Diversos fatores são associados de forma positiva aos trabalhadores envelhescentes. Cepellos e Tonelli (2017) identificaram maior equilíbrio emocional, fidelidade à empresa, pontualidade, e maior capacidade de diagnosticar problemas. Já Taylor e Walker (1998), atribuíram maior confiabilidade, produtividade, criatividade e menor propensão a acidentes de trabalho. Couto et al. (2009) identificaram estereótipos, como maturidade e sabedoria, associados aos idosos. Os docentes, à medida que ampliam a faixa etária, apontam aspectos positivos de ageísmo, o que reflete que a elevação da idade não está associada a aspectos negativos no ambiente de trabalho.
Portanto, a percepção positiva do envelhecimento docente se amplia à medida que maior for a faixa etária e a quantidade de programas de pós-graduação com vínculo. Isso permite inferir que o professor envelhecente está positivamente posicionado à medida que está inserido em mais programas de pós-graduação.
Considerações Finais
Observando-se ambos os fatores, FAC1_1 e FAC2_1 em conjunto, a variável independente mais representativa é FaixaEtária, o que é compatível com a teoria de ageísmo, que se refere à discriminação em virtude da idade, apresentada na base de dados por essa variável. Levy e Banaji (2002) definem o ageísmo como sentimento, crença ou comportamento em resposta à idade cronológica percebida de um indivíduo ou grupo. Portanto, a faixa etária certamente é elemento presente tanto em fatores positivos, quanto em fatores negativos no grupo estudado.

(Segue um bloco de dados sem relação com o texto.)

Lemma update_animal_Ok id name db r db' :
  update_animal id name db = (Ok r, db') →
  validate_name name = Ok name
  ∧ ¬ Exists (λ a, same_name_ci (Animal.name a) name ∧ Animal.id a ≠ id) db
  ∧ (∃ animal, head (filter (λ a, Animal.id a = id) db) = Some animal
               ∧ r = set_name name animal)
  ∧ db' = rename id name <$> db.
Proof.
  intros Hok. assert (validate_name name = Ok name) as Hv.
  { rewrite update_animal_eq in Hok.
    destruct (validate_name name) as [n|e] eqn:Hv; [|done].
    by rewrite (validate_name_Ok _ _ Hv). }
  rewrite update_animal_valid in Hok by done.
  destruct (decide (in_int64 id)); [|done].
  destruct (head (filter _ db)) as [animal|]; [|done].
  case_decide; [done|]. injection Hok as <- <-. eauto 10.
Qed.

Lemma update_animal_in_int64 id name db r db' :
  update_animal id name db = (Ok r, db') → in_int64 id.
Proof.
  rewrite update_animal_eq. destruct (validate_name name); [|done]. by case_decide.
Qed.

Lemma delete_animal_Ok id db c db' :
  delete_animal id db = (Ok c, db') →
  id ∈ Animal.id <$> db ∧ c = deleted ∧ db' = filter (λ a, Animal.id a ≠ id) db.
Proof.
  rewrite delete_animal_eq. destruct (decide (in_int64 id)); [|done].
  destruct (head (filter _ db)) as [a|] eqn:Ha; [|done].
  intros [= <- <-]. apply first_Some in Ha as [Ha <-].
  split; [|done]. apply list_elem_of_fmap. eauto.
Qed.

Lemma first_by_id_rename id name (db : list Animal.t) :
  head (filter (λ a, Animal.id a = id) (rename id name <$> db))
  = rename id name <$> head (filter (λ a, Animal.id a = id) db).
Proof.
  induction db as [|a db IH]; [done|]. rewrite fmap_cons, !filter_cons, rename_id.
  case_decide; [done|]. apply IH.
Qed.

Lemma rename_rename id name a : rename id name (rename id name a) = rename id name a.
Proof. unfold rename. destruct a as [i n t]; simpl. by repeat (case_bool_decide; simpl). Qed.

(** At the last rowid: with the candidates 1, 2, ... the row gets the
    id 2 and stands between the two rows; with a hundred candidates that
    are all taken the INSERT fails. *)
Lemma add_animal_at_last_rowid :
  add_animal 40 count_draws "Okapi" full_zoo
  = (Ok (Animal.mk 2 "Okapi" 40),
     [Animal.mk 1 "Lion" 10; Animal.mk 2 "Okapi" 40; Animal.mk max_rowid "Ant" 30])
  ∧ add_animal 40 no_draws "Okapi" full_zoo = (Err OperationalError, full_zoo).
Proof. split; vm_compute; reflexivity. Qed.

A Escala de Ageísmo no Contexto Organizacional indicou que existe ageísmo na Universidade Federal do Piauí, e que de ambos os fatores, negativo e positivo, são dimensionados por faixa etária. Quanto maior for a faixa etária, menor é a percepção dos aspectos negativos do ageísmo e, em contrapartida, quanto maior a faixa etária, maior é a percepção dos aspectos positivos do ageísmo. Infere-se que os aspectos positivos sobrepõem os negativos na medida do envelhecimento docente, e que a experiência laboral induz ao ageísmo positivo entre os docentes.
Por fim, observou-se que homens percebem o ageísmo negativo de forma mais intensa do que as mulheres, enquanto que docentes lotados fora da capital são mais sensíveis ao ageísmo positivo entre os docente2.